Not a Port that Didn't Know 'Em

“Not a Port that Didn’t Know ‘Em”

Merchant Shipbuilding in Nineteenth Century Toronto

Iain Lockhart

Toronto - 2023

They are gone, yes gone forever, And the rugged roads they travelled, But the wakes they left behind will never fade: Not a port that didn’t know ‘em, As up and down the lakes they plied their trade. Now the lakes are just a highway For the plodding bluff bowed freighters... Though steel and steam is master Still my love’s the fore-’n’-after1

This poem, titled “Windjammers,” was read aloud by Reverend P.F. Garner at a mariner’s service outside of Toronto on April 19th, 1936. Its author, S.A. Clarke, is described as “an old Prince Edward County boy, with a particularly soft spot in his heart for Milford and Black Creek.”2 Clarke’s words paint a nostalgic eulogy for days of sail gone by.

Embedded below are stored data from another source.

(* ===== verification/OmpCsr.v ===== *)
(** * The OpenMP kernel: construction (sources/graph500/omp-csr/omp-csr.c)

    The compressed rows of SeqCsr, built by a team of threads: the largest
    vertex by compare-and-swap, degrees by atomic increments, offsets by a
    prefix sum over slices, rows by fetch-and-add.  Every order of the threads'
    steps ends in a graph that meets the specification of the sequential code;
    the arrays and their macros are those of SeqCsr. *)

From Stdlib Require Import ZArith Lia Sorted.
From stdpp Require Import list numbers.
From S2P Require Import Prelude Arrays Graph SeqCsr Threads.
#[local] Open Scope Z_scope.

Module OmpCsr.
Import Graph SeqCsr.

(** ** The atomic operations *)

(** Each returns the value before, and the value after. *)
Definition int64_fetch_add (p incr : Z) : Z * Z := (p, p + incr).
Definition int64_casval (p oldval newval : Z) : Z * Z := (p, if p =? oldval then newval else p).
Definition int64_cas (p oldval newval : Z) : bool * Z := if p =? oldval then (true, newval) else (false, p).

Section Code.
Context {team_of : Team} (fuel : nat).

(** ** The largest vertex *)

(** A thread's loop over its edges. *)
Definition scan_edge (IJ : list packed_edge) (_ : nat) (_ : unit) (t : list Z * Z) : option (unit * (list Z * Z)) :=
  let '(todo, tmaxvtx) := t in
  match todo with
  | k :: todo => tmaxvtx ← max_step IJ k tmaxvtx; Some (tt, (todo, tmaxvtx))
  | [] => None
  end.
Definition scanned (t : list Z * Z) : bool := match fst t with [] => true | _ => false end.
(** C14: for every number of threads, every distribution of the loops' iterations
    and every order of the threads' steps, for edge lists with fewer than 2^58
    edges whose vertices are fewer than 2^31 - 64 (the bitmaps' size is an [int]):
    building the rows in parallel and searching them, then searching them again,
    stays inside the arrays, ends, and gives a breadth-first tree each time, unless
    in front of a step of a search one thread takes the step to be top-down and
    another one takes it to be bottom-up, by the counts returned. *)
Theorem omp_csr_bfs {team_of : Team} fuel E m buf garbage out out2 r r2 :
  Forall edge_ok E -> alen E < 2 ^ 58 -> max_vertex E m -> m + 1 < 2 ^ 31 - 64 ->
  alen buf = nt -> omp_steps E m <= Z.of_nat fuel ->
  0 <= r <= m -> 0 <= r2 <= m -> m < alen out -> m < alen out2 ->
  ends (G ← create_graph_from_edgelist fuel E (alen E) buf garbage;
        x ← make_bfs_tree fuel G out r;
        match x with
        | inl (tree, m1, G) => y ← make_bfs_tree fuel G out2 r2; mret (inl (tree, m1, y))
        | inr split => mret (inr split)
        end)
    (fun x =>
      match x with
      | inl (tree, m1, y) => m1 = m /\ bfs_tree E (m + 1) r tree /\
          match y with inl (tree2, m2, _) => m2 = m /\ bfs_tree E (m + 1) r2 tree2 | inr split => disagree split end
      | inr split => disagree split
      end).
Proof.
  intros HE Hlen Hm Hrange Hbuf Hf Hr Hr2 Hout Hout2. unfold omp_steps, build_steps in Hf. pose proof nt_pos as Hnt. pose proof (alen_nonneg E).
  apply ends_bind. eapply ends_mono; [apply (create_ends fuel E HE m Hm Hrange Hlen buf garbage Hbuf); unfold build_steps; nia|].
  intros G (g & Hg & Hmx & HG). assert (search_steps g <= Z.of_nat fuel) as Hs by (unfold search_steps; rewrite Hmx; nia).
  apply ends_bind. eapply ends_mono; [apply (make_bfs_tree_ends E g Hg r ltac:(lia) ltac:(lia) fuel Hs G out HG); lia|].
  intros [[[tree m1] G1]|sp]; [|intros; by apply ends_ret]. intros (-> & Hb & HG1). rewrite Hmx in *.
  apply ends_bind. eapply ends_mono; [apply (make_bfs_tree_ends E g Hg r2 ltac:(lia) ltac:(lia) fuel Hs G1 out2 HG1); lia|].
  intros y Hy. apply ends_ret. split; [done|]. split; [done|]. rewrite Hmx in Hy.
  destruct y as [[[tree2 m2] G2]|sp]; [|done]. destruct Hy as (-> & Hb2 & _). done.
Qed.
(** ** A schedule that splits the threads *)

(** The path 0 - 1 - ... - 22. *)
Definition path : list packed_edge := (fun i => MkEdge i (i + 1)) <$> seqZ 0 22.

(** With two threads the search of a path of 23 vertices comes to a point where
    the threads disagree about the direction of the next step: one has cleared the
    shared count of edges before the other has subtracted it from its own. *)
Example omp_csr_split garbage :
  exists scout edges c, (G ← @create_graph_from_edgelist first_first (Z.to_nat 2000) path 22 [0; 0] garbage;
    @make_bfs_tree first_first (Z.to_nat 2000) G (replicate 23 0) 0) 0%nat = Some (inr (scout, edges), c) /\
    map (goes_down scout) edges = [false; true].
Proof. eexists _, _, _. split; vm_compute; reflexivity. Qed.

Lemma omp_csr_bfs_witness :
  let E := [MkEdge 0 3; MkEdge 3 1; MkEdge 2 2] in
  let searches : Par (list Z * Z * (list Z * Z * omp_globals + Z * list Z) + Z * list Z) :=
    (G ← @create_graph_from_edgelist first_first (Z.to_nat 500) E 3 [0; 0] (fun _ => 5);
     x ← @make_bfs_tree first_first (Z.to_nat 500) G [7; 7; 7; 7] 3;
     match x with
     | inl (tree, m1, G) => y ← @make_bfs_tree first_first (Z.to_nat 500) G [7; 7; 7; 7] 0; mret (inl (tree, m1, y))
     | inr split => mret (inr split)
     end) in
  ends searches (fun x =>
    match x with
    | inl (tree, m1, y) => m1 = 3 /\ bfs_tree E 4 3 tree /\
        match y with inl (tree2, m2, _) => m2 = 3 /\ bfs_tree E 4 0 tree2 | inr split => disagree (team_of := first_first) split end
    | inr split => disagree (team_of := first_first) split
    end) /\
  match searches O with
  | Some (inl (tree, _, inl (tree2, _, _)), _) => tree = [3; 3; -1; 3] /\ tree2 = [0; 3; -1; 0]
  | _ => False
  end.
Proof.
  cbv zeta. split; [|vm_compute; split; reflexivity].
  apply (@omp_csr_bfs first_first (Z.to_nat 500) [MkEdge 0 3; MkEdge 3 1; MkEdge 2 2] 3 [0; 0] (fun _ => 5) [7; 7; 7; 7] [7; 7; 7; 7] 3 0).
  - unfold edge_ok, in_u32. repeat (constructor; [cbn; lia|]). constructor.
  - vm_compute. reflexivity.
  - split; [lia|]. split.
    + intros u v (e & He & Hj). apply elem_of_cons in He as [->|He]; [destruct Hj; cbn in *; lia|].
      apply elem_of_cons in He as [->|He]; [destruct Hj; cbn in *; lia|]. apply list_elem_of_singleton in He as ->. destruct Hj; cbn in *; lia.
    + right. exists 1, (MkEdge 3 1). split; [right; left|by left].
  - lia.
  - reflexivity.
  - vm_compute. discriminate.
  - lia.
  - lia.
  - vm_compute. reflexivity.
  - vm_compute. reflexivity.
Defined.
(* ===== verification/Options.v ===== *)
(** * The options of graph500 (src/sources/graph500/options.c)

    The command line sets the scale, the edge factor, the generator and its four
    probabilities, which are completed or normalised at the end.  The sum of the
    probabilities is a [long double], the 80-bit format of the machine. *)

From Stdlib Require Import ZArith Lia String SpecFloat.
From stdpp Require Import list numbers.
From S2P Require Import Prelude CLib Doubles LongDouble Getopt.
Import Getopt.
#[local] Open Scope Z_scope.

Module Options.

(** ** Numbers *)

(** [strtol(str, NULL, 10)]: the value, and whether [errno] was set. *)
Definition strtol (str : list Z) : Z * bool :=
  let s := skip_space str in
  let '(neg, s) := match s with
                   | c :: s' => if c =? 45 then (true, s') else if c =? 43 then (false, s') else (false, s)
                   | [] => (false, [])
                   end in
  let v := if neg then - fst (digits 0 s) else fst (digits 0 s) in
  if 2 ^ 63 <=? v then (2 ^ 63 - 1, true) else if v <? - 2 ^ 63 then (- 2 ^ 63, true) else (v, false).

(** ** Variables *)

Inductive param := PA | PB | PC | PD.
#[export] Instance param_eq_dec : EqDecision param.
Proof. solve_decision. Defined.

Toronto’s shipbuilding was at the heart of Great Lakes tradition, producing a great number of ships throughout the 19th century and beyond. As the 19th century progressed, the nature of Toronto’s marine industry experienced significant change, yet still had much progress to make by the turn of the 20th century in utilizing modern materials and components. Despite the smaller size of its marine industry compared to other Canadian shipbuilding hubs, Toronto’s industries created a diverse array of ships which served to fuel regional transport, trade, and even the construction of Toronto itself.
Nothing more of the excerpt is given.